[Collected data entries]

--*--

(** The type argument of [Builder] in the result type of
    [createBuilder<TOptions>], where [Name] is [$Name]. *)
Definition createBuilder_options (Name : gset symbol) (TOptions : ObjectType)
  : ObjectType :=
  Spread
    (Spread {[ "ctx" := Tobject; "meta" := Tobject; "ctx_overrides" := Tobject ]}
            TOptions)
    {[ "$module" := TNames Name ]}.

(** The type checker on a chain of calls [builder.f1().f2()...]: a
    method that the builder type lacks is a compile error ([None]),
    otherwise the chain goes on with the returned builder. *)
Fixpoint check_calls (TOptions : ObjectType) (calls : list string)
  : option ObjectType :=
  match calls with
  | [] => Some TOptions
  | f :: rest =>
      match Builder TOptions !! f with
      | Some TNext => check_calls TNext rest
      | None => None
      end
  end.

(** The parameter type of [buildApi], [[Module<any>, ...Module<any>[]]],
    is a tuple type with at least one element. *)
Definition TModules {A} (modules : list A) : bool :=
  match modules with
  | [] => false
  | _ :: _ => true
  end.

End Static.

(** ** The run-time layer: heap, exceptions, and the call log *)

(** What [throw] carries: an instance of [Error] or of a subclass, with
    the class name and the message. *)
Record Error := { error_name : string; error_message : string }.

(** [new Error(message)] *)
Definition new_Error (message : string) : Error :=
  {| error_name := "Error"; error_message := message |}.

#[global] Instance Error_eq_dec : EqDecision Error.
Proof. solve_decision. Defined.

(** How the evaluation of a call ends. *)
Inductive completion (A : Type) :=
  | Return (a : A)
  | Throw (e : Error).
Arguments Return {A} a.
Arguments Throw {A} e.

(** The heap of objects, and the list of modules whose [init] has been
    entered so far, oldest first.  The list is what a test spy on [init]
    would record; no code reads it. *)
Record state := {
  heap : gmap loc object;
  init_calls : list symbol
}.

Definition M (A : Type) : Type := state → completion A * state.

#[global] Instance M_ret : MRet M := λ A a σ, (Return a, σ).

#[global] Instance M_bind : MBind M := λ A B k m σ,
  match m σ with
  | (Return a, σ') => k a σ'
  | (Throw e, σ') => (Throw e, σ')
  end.

Definition throw {A} (e : Error) : M A := λ σ, (Throw e, σ).

(** Evaluation of an object literal: a new object at a location that the
    heap does not use yet. *)
Definition alloc (o : object) : M loc := λ σ,
  let l := fresh (dom (heap σ)) in
  (Return l, {| heap := <[l := o]> (heap σ); init_calls := init_calls σ |}).

(** The assignment [o[k] = v] on an object that an object literal has
    made.  A property that [o] has is overwritten.  A key that [o] has not
    becomes a property of [o], with one exception: [__proto__] is an
    accessor that [o] inherits from [Object.prototype], the assignment
    goes to its setter, and [o] gets no property.  The setter can give [o]
    another prototype, which this embedding does not record. *)
Definition OrdinarySet (k : PropertyKey) (v : value) (o : object) : object :=
  match o !! k with
  | Some _ => <[k := v]> o
  | None => if decide (k = PString "__proto__") then o else <[k := v]> o
  end.

(** What [Object.assign] makes of the target [tgt]: every own property of
    the source is assigned to it. *)
Definition assign (tgt src : object) : object :=
  map_fold OrdinarySet tgt src.

(** [Object.assign(target, source)].  The source is read at the time of
    the call.  A reference always leads to an object; the other case only
    makes the function total. *)
Definition Object_assign (target source : loc) : M unit := λ σ,
  match heap σ !! source with
  | Some src =>
      (Return (), {| heap := alter (λ tgt, assign tgt src) target (heap σ);
                     init_calls := init_calls σ |})
  | None => (Return (), σ)
  end.

(** [array.map(callback)]: the callback runs on the elements from left to
    right; an exception thrown by it ends the traversal. *)
Fixpoint Array_map {A B} (callback : A → M B) (array : list A) : M (list B) :=
  match array with
  | [] => mret []
  | x :: rest =>
      y ← callback x;
      ys ← Array_map callback rest;
      mret (y :: ys)
  end.

(** [for (const x of iterable) body] *)
Fixpoint for_of {A} (iterable : list A) (body : A → M unit) : M unit :=
  match iterable with
  | [] => mret ()
  | x :: rest => _ ← body x; for_of rest body
  end.

(** ** Modules *)

(** The result of [init()]: by its type an object with two fields, of
    which [builderProps] is a reference to an object. *)
Record InitResult := {
  injectPipeProps : value;
  builderProps : loc
}.

(** [type Module<TName> = { name: TName; init(): {...} }].  The body of
    [init] is the module author's: it may read and write the heap, and it
    may throw. *)
Record Module := {
  name : symbol;
  init : gmap loc object → completion InitResult * gmap loc object
}.

(** The callback of line 67, [(module) => module.init()]. *)
Definition call_init (module : Module) : M InitResult := λ σ,
  let '(c, h) := init module (heap σ) in
  (c, {| heap := h; init_calls := init_calls σ ++ [name module] |}).

(** The object literal of lines 74 to 92. *)
Definition api_object : object :=
  {[ PString "createBuilder" := VFunction Fn_createBuilder ]}.

(** [buildApi]: the modules are initialised (line 67), their
    [builderProps] are merged into a new object (lines 69 to 72), and an
    object literal with the single property [createBuilder] is returned
    (lines 74 to 92). *)
Definition buildApi (modules : list Module) : M value :=
  initializedModules ← Array_map call_init modules;
  builderProps' ← alloc ∅;
  _ ← for_of initializedModules
        (λ module, Object_assign builderProps' (builderProps module));
  api ← alloc api_object;
  mret (VObject api).

(** Lines 67 to 72 on their own, with the location of the merged record
    as the result: [buildApi] does not return it, and the statements about
    the record need a name for it. *)
Definition merge_builderProps (modules : list Module) : M loc :=
  initializedModules ← Array_map call_init modules;
  builderProps' ← alloc ∅;
  _ ← for_of initializedModules
        (λ module, Object_assign builderProps' (builderProps module));
  mret builderProps'.

(** The body of the arrow function [createBuilder].  Its type argument
    is erased at run time and it has no value parameter. *)
Definition createBuilder (TOptions : Static.ObjectType) : M value :=
  throw (new_Error "Not implemented").

(** [const coreModule = (): Module<typeof core> => ({ name: core, init() { throw ... } })] *)
Definition coreModule : Module :=
  {| name := core;
     init := λ h, (Throw (new_Error "Not implemented"), h) |}.

Definition extensionModule : Module :=
  {| name := extension;
     init := λ h, (Throw (new_Error "Not implemented"), h) |}.

(** [$Name = TModules[number]['name']], the union of the modules' names. *)
Definition Name (modules : list Module) : gset symbol :=
  list_to_set (name <$> modules).

(** ** Property reads and calls *)

Definition new_TypeError (message : string) : Error :=
  {| error_name := "TypeError"; error_message := message |}.

(** What a read of a key gives on an object that inherits it from
    [Object.prototype]: one of the eleven functions, or, for the accessor
    [__proto__], the prototype, which is [Object.prototype] itself.
    [Object.prototype] has no property keyed by a symbol.  It is taken as
    the engine makes it: it is not in the heap, and no code of this
    embedding changes it. *)
Definition Object_prototype : object :=
  {[ PString "constructor" := VFunction (Fn_builtin "Object");
     PString "__defineGetter__" := VFunction (Fn_builtin "__defineGetter__");
     PString "__defineSetter__" := VFunction (Fn_builtin "__defineSetter__");
     PString "hasOwnProperty" := VFunction (Fn_builtin "hasOwnProperty");
     PString "__lookupGetter__" := VFunction (Fn_builtin "__lookupGetter__");
     PString "__lookupSetter__" := VFunction (Fn_builtin "__lookupSetter__");
     PString "isPrototypeOf" := VFunction (Fn_builtin "isPrototypeOf");
     PString "propertyIsEnumerable" := VFunction (Fn_builtin "propertyIsEnumerable");
     PString "toString" := VFunction (Fn_builtin "toString");
     PString "valueOf" := VFunction (Fn_builtin "valueOf");
     PString "toLocaleString" := VFunction (Fn_builtin "toLocaleString");
     PString "__proto__" := VIntrinsic "Object.prototype" ]}.

(** The read [o[k]] on an object that an object literal has made: the
    object's own property, or else the one inherited from
    [Object.prototype], or else [undefined]. *)
Definition get_property (o : object) (k : PropertyKey) : value :=
  match o !! k with
  | Some v => v
  | None => default VUndefined (Object_prototype !! k)
  end.

(** [v[k]].  Reading a property of [undefined] throws.  By their types
    the receivers of the file's calls are objects; what a primitive value,
    a function or a built-in object has and inherits is not modelled, a
    read on them gives [undefined] here. *)
Definition Get (v : value) (k : PropertyKey) : M value := λ σ,
  match v with
  | VObject l =>
      (Return match heap σ !! l with
              | Some o => get_property o k
              | None => VUndefined
              end, σ)
  | VUndefined =>
      (Throw (new_TypeError "Cannot read properties of undefined"), σ)
  | _ => (Return VUndefined, σ)
  end.

Section Calls.

(** What the functions supplied by module authors do when called. *)
Variable foreign : positive → M value.

(** What the functions of the engine do when called on a receiver. *)
Variable builtin : string → value → M value.

(** [f<TArg>()] with the receiver [this]: no function of the file takes a
    value argument.  The message of the [TypeError] is the engine's and
    names the callee; only its class is modelled. *)
Definition Call (f : value) (this : value) (TArg : Static.ObjectType) : M value :=
  match f with
  | VFunction Fn_createBuilder => createBuilder TArg
  | VFunction (Fn_foreign id) => foreign id
  | VFunction (Fn_builtin name) => builtin name this
  | _ => throw (new_TypeError "not a function")
  end.

(** [receiver.method<TArg>()] *)
Definition invoke (receiver : value) (method : PropertyKey)
    (TArg : Static.ObjectType) : M value :=
  f ← Get receiver method;
  Call f receiver TArg.

(** The three blocks of lines 157 to 207. *)
Definition core_only : M value :=
  api ← buildApi [coreModule];
  builder ← invoke api (PString "createBuilder")
              {[ "ctx" := Static.TShape [("foo", "bar")] ]};
  res ← invoke builder (PString "coreFn") ∅;
  invoke builder (PString "extFn") ∅.

Definition extension_only : M value :=
  api ← buildApi [extensionModule];
  builder ← invoke api (PString "createBuilder") ∅;
  _ ← invoke builder (PString "extFn") ∅;
  invoke builder (PString "coreFn") ∅.

Definition core_and_extension : M value :=
  api ← buildApi [coreModule; extensionModule];
  builder ← invoke api (PString "createBuilder")
              {[ "ctx" := Static.TShape [("foo", "bar")] ]};
  res1 ← invoke builder (PString "extFn") ∅;
  res2 ← invoke builder (PString "coreFn") ∅;
  r ← invoke builder (PString "coreFn") ∅;
  r ← invoke r (PString "extFn") ∅;
  invoke r (PString "coreFn") ∅.

End Calls.

(** ** Reading the heap *)

(** The object that a module's [builderProps] refers to in heap [h]. *)
Definition contribution (h : gmap loc object) (module : InitResult) : object :=
  default ∅ (h !! builderProps module).

(** The same for the results of all modules, in list order. *)
Definition contributions (h : gmap loc object) (modules : list InitResult)
  : list object :=
  contribution h <$> modules.

(** The target of the loop of lines 70 to 72 after the sources [srcs]
    have been assigned to it in turn, starting from [tgt]. *)
Definition assigned (tgt : object) (srcs : list object) : object :=
  foldl assign tgt srcs.

(** The sources laid over [tgt] one after the other, a later one over an
    earlier one. *)
Definition united (tgt : object) (srcs : list object) : object :=
  foldl (λ tgt src, src ∪ tgt) tgt srcs.

(** A source as [Object.assign] copies it to a target without a property
    [__proto__]: all of it but that key. *)
Definition copied (src : object) : object := delete (PString "__proto__") src.

(** No property of the object is named [__proto__]. *)
Definition no__proto__ (o : object) : Prop := o !! PString "__proto__" = None.

(** [l] can be reached from [v] by reading properties, its own or
    inherited.  A function value holds no reference, and neither does a
    built-in object. *)
Inductive reachable (h : gmap loc object) : value → loc → Prop :=
  | reachable_here l : reachable h (VObject l) l
  | reachable_step l o k l' :
      h !! l = Some o → reachable h (get_property o k) l' →
      reachable h (VObject l) l'.

(** The value is a reference to an object of the heap. *)
Definition is_reference (v : value) : bool :=
  match v with VObject _ => true | _ => false end.
(** * File/folder lifecycle manager of the digital-download admin app

    A shallow embedding of the server side of the file manager:
    - [app/files.server.js]  (ensureUploadDir, saveFile, deleteFile,
      readFileBuffer),
    - the [action] of the file-manager route (intents create-folder,
      delete-folder, upload, delete, bulk-delete, move-file, bulk-move) and
      its earlier revision without the bulk intents,
    - the [loader]s of the download route and of the folder-files route,
    - the [File] and [Folder] tables of the Prisma migrations, with the
      foreign key [File_folderId_fkey ... ON DELETE CASCADE].

    Stateful code is a function from the world (metadata tables and disk) to
    an outcome and a new world; a JavaScript exception is the [Throw]
    outcome and keeps the effects made before it was raised.

    The disk may refuse a write or an unlink (the request's [write_fails] and
    [unlink_fails]); reading a file that exists succeeds, and the process is
    taken to be allowed to create its own upload directory. The platform's
    [Response] refuses a header value it cannot carry ([header_refused]).
    The metadata store fails on its constraints only: primary key, foreign
    key, missing row. Requests run one at a time. *)

From Stdlib Require Import NArith Ascii.
From stdpp Require Import base option list strings gmap fin_maps pretty sorting.

Local Open Scope string_scope.
Local Open Scope N_scope.

(** ** Data model: the two tables of the migrations *)

Module File.
(** One row of table "File" (migration 20251227080422_add_folders). *)
Record t := mk {
  id : string;
  filename : string;
  originalName : string;
  mimeType : string;
  size : N;
  path : string;
  shop : string;
  folderId : option string;
  createdAt : N;
  updatedAt : N
}.
End File.

Module Folder.
(** One row of table "Folder". *)
Record t := mk {
  id : string;
  name : string;
  shop : string;
  createdAt : N;
  updatedAt : N
}.
End Folder.

(** The relational store: both tables, keyed by their primary key. *)
Record Db := mkDb {
  files : gmap string File.t;
  folders : gmap string Folder.t
}.

(** The filesystem: the directories that exist and the bytes of every
    regular file. *)
Record Disk := mkDisk {
  dirs : gset string;
  blobs : gmap string (list Byte.byte)
}.

Record World := mkWorld {
  db : Db;
  disk : Disk
}.

(** ** What the platform supplies to one request *)

(** A value of the browser [File] class found in a multipart form. *)
Record Upload := mkUpload {
  up_name : string;
  up_type : string;
  up_bytes : list Byte.byte
}.

(** [file.size]: the byte length of the payload. *)
Definition up_size (f : Upload) : N := N.of_nat (length (up_bytes f)).

(** An entry of [FormData]: a string or a [File]. *)
Inductive FormValue :=
| FText (s : string)
| FFile (f : Upload).

Definition FormData := list (string * FormValue).

(** An element of a parsed JSON array: the code only calls string methods
    on it. *)
Inductive JsItem :=
| IStr (s : string)
| INotStr.

(** The value of [JSON.parse], as far as the action distinguishes it. *)
Inductive Parsed :=
| JArray (l : list JsItem)
| JString (s : string)
| JOther
| JSyntaxError.

(** Everything ambient during one request: the authenticated shop, the
    clock, the identifier Prisma's default generator hands out, the
    process directory, Node's [path.join], [JSON.parse] and
    [String.prototype.trim], which paths the operating system refuses
    to write or to unlink, and which header values the platform's
    [Response] constructor refuses with a [TypeError]: those with a
    character above U+00FF, which is no byte of a header, and those with a
    NUL or a line break in them. *)
Record Env := mkEnv {
  session_shop : string;
  Date_now : N;
  fresh_id : string;
  cwd : string;
  join : string → string → string;
  JSON_parse : string → Parsed;
  trim : string → string;
  write_fails : string → bool;
  unlink_fails : string → bool;
  header_refused : string → bool
}.

(** ** Outcomes *)

Inductive Body :=
| BText (s : string)
| BBytes (b : list Byte.byte).

(** [new Response(body, { status, headers })]. *)
Record Response := mkResponse {
  status : N;
  body : Body;
  headers : list (string * string)
}.

(** What a handler can throw. [StoreError] carries the Prisma error code. *)
Inductive Err :=
| IOError
| StoreError (code : string)
| TypeError
| SyntaxError
| Thrown (r : Response).

Inductive Res (A : Type) :=
| Ok (a : A)
| Throw (e : Err).
Arguments Ok {A} a.
Arguments Throw {A} e.

(** World-passing computations that may throw. *)
Definition M (A : Type) : Type := World → Res A * World.

Definition ret {A} (a : A) : M A := λ w, (Ok a, w).
Definition throw {A} (e : Err) : M A := λ w, (Throw e, w).
Definition bind {A B} (m : M A) (k : A → M B) : M B :=
  λ w, match m w with
       | (Ok a, w') => k a w'
       | (Throw e, w') => (Throw e, w')
       end.

(** [try { m } catch (error) { h error }] *)
Definition try_catch {A} (m : M A) (h : Err → M A) : M A :=
  λ w, match m w with
       | (Ok a, w') => (Ok a, w')
       | (Throw e, w') => h e w'
       end.

Notation "'let!' x ':=' m 'in' k" := (bind m (λ x, k))
  (at level 10, x name, m at level 100, k at level 200, only parsing).
Notation "m >>> k" := (bind m (λ _, k))
  (at level 100, k at level 200, right associativity, only parsing).

(** [for (const x of l) { f x }] *)
Fixpoint for_of {A} (l : list A) (f : A → M unit) : M unit :=
  match l with
  | [] => ret tt
  | x :: l' => f x >>> for_of l' f
  end.

(** [console.error(...)]: the log is not part of the modelled world. *)
Definition console_error (e : Err) : M unit := ret tt.

Definition get_db : M Db := λ w, (Ok (db w), w).
Definition put_db (d : Db) : M unit := λ w, (Ok tt, mkWorld d (disk w)).
Definition get_disk : M Disk := λ w, (Ok (disk w), w).
Definition put_disk (d : Disk) : M unit := λ w, (Ok tt, mkWorld (db w) d).

(** ** JavaScript helpers *)

(** [formData.get(k)]: the first entry named [k], or null. *)
Fixpoint fd_get (k : string) (fd : FormData) : option FormValue :=
  match fd with
  | [] => None
  | (k', v) :: fd' => if decide (k' = k) then Some v else fd_get k fd'
  end.

(** [v.toString()] *)
Definition toString (v : FormValue) : string :=
  match v with
  | FText s => s
  | FFile _ => "[object File]"
  end.

(** Truthiness of a string: only the empty string is falsy. *)
Definition truthy_str (s : string) : bool :=
  match s with
  | "" => false
  | _ => true
  end.

(** Truthiness of [formData.get(k)]: null and "" are falsy. *)
Definition truthy (v : option FormValue) : bool :=
  match v with
  | None => false
  | Some (FText s) => truthy_str s
  | Some (FFile _) => true
  end.

(** [formData.get("folderId")?.toString() || null] *)
Definition folderId_field (fd : FormData) : option string :=
  match fd_get "folderId" fd with
  | None => None
  | Some v => if truthy_str (toString v) then Some (toString v) else None
  end.

(** [s || d] on strings *)
Definition or_default (s d : string) : string :=
  if truthy_str s then s else d.

(** [x || null] on a string-or-null *)
Definition or_null (x : option string) : option string :=
  match x with
  | Some s => if truthy_str s then Some s else None
  | None => None
  end.

Fixpoint str_drop (n : nat) (s : string) : string :=
  match n, s with
  | O, _ => s
  | S n', String _ s' => str_drop n' s'
  | S _, EmptyString => EmptyString
  end.

(** [s.startsWith(p)] *)
Definition startsWith (p s : string) : bool := String.prefix p s.

(** [s.replace(pat, rep)] with a string pattern: the first occurrence only. *)
Fixpoint replace (pat rep s : string) : string :=
  if String.prefix pat s then rep +:+ str_drop (String.length pat) s
  else match s with
       | EmptyString => EmptyString
       | String c s' => String c (replace pat rep s')
       end.

(** The double-quote character of a header value. *)
Definition quote : string := String (Ascii.ascii_of_nat 34) EmptyString.

(** The one-character strings a [for ... of] over a string yields. *)
Fixpoint chars (s : string) : list string :=
  match s with
  | EmptyString => []
  | String c s' => String c EmptyString :: chars s'
  end.

(** ** Blob store: app/files.server.js over the filesystem primitives *)

(** [existsSync(p)] *)
Definition existsSync (p : string) : M bool :=
  let! d := get_disk in
  ret (bool_decide (p ∈ dirs d) || bool_decide (is_Some (blobs d !! p))).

--*--

• _Task statement_:
From the entries above, tally the lines that contain the string "metadata". Report the total and nothing more.

• _Solved exercise_:
2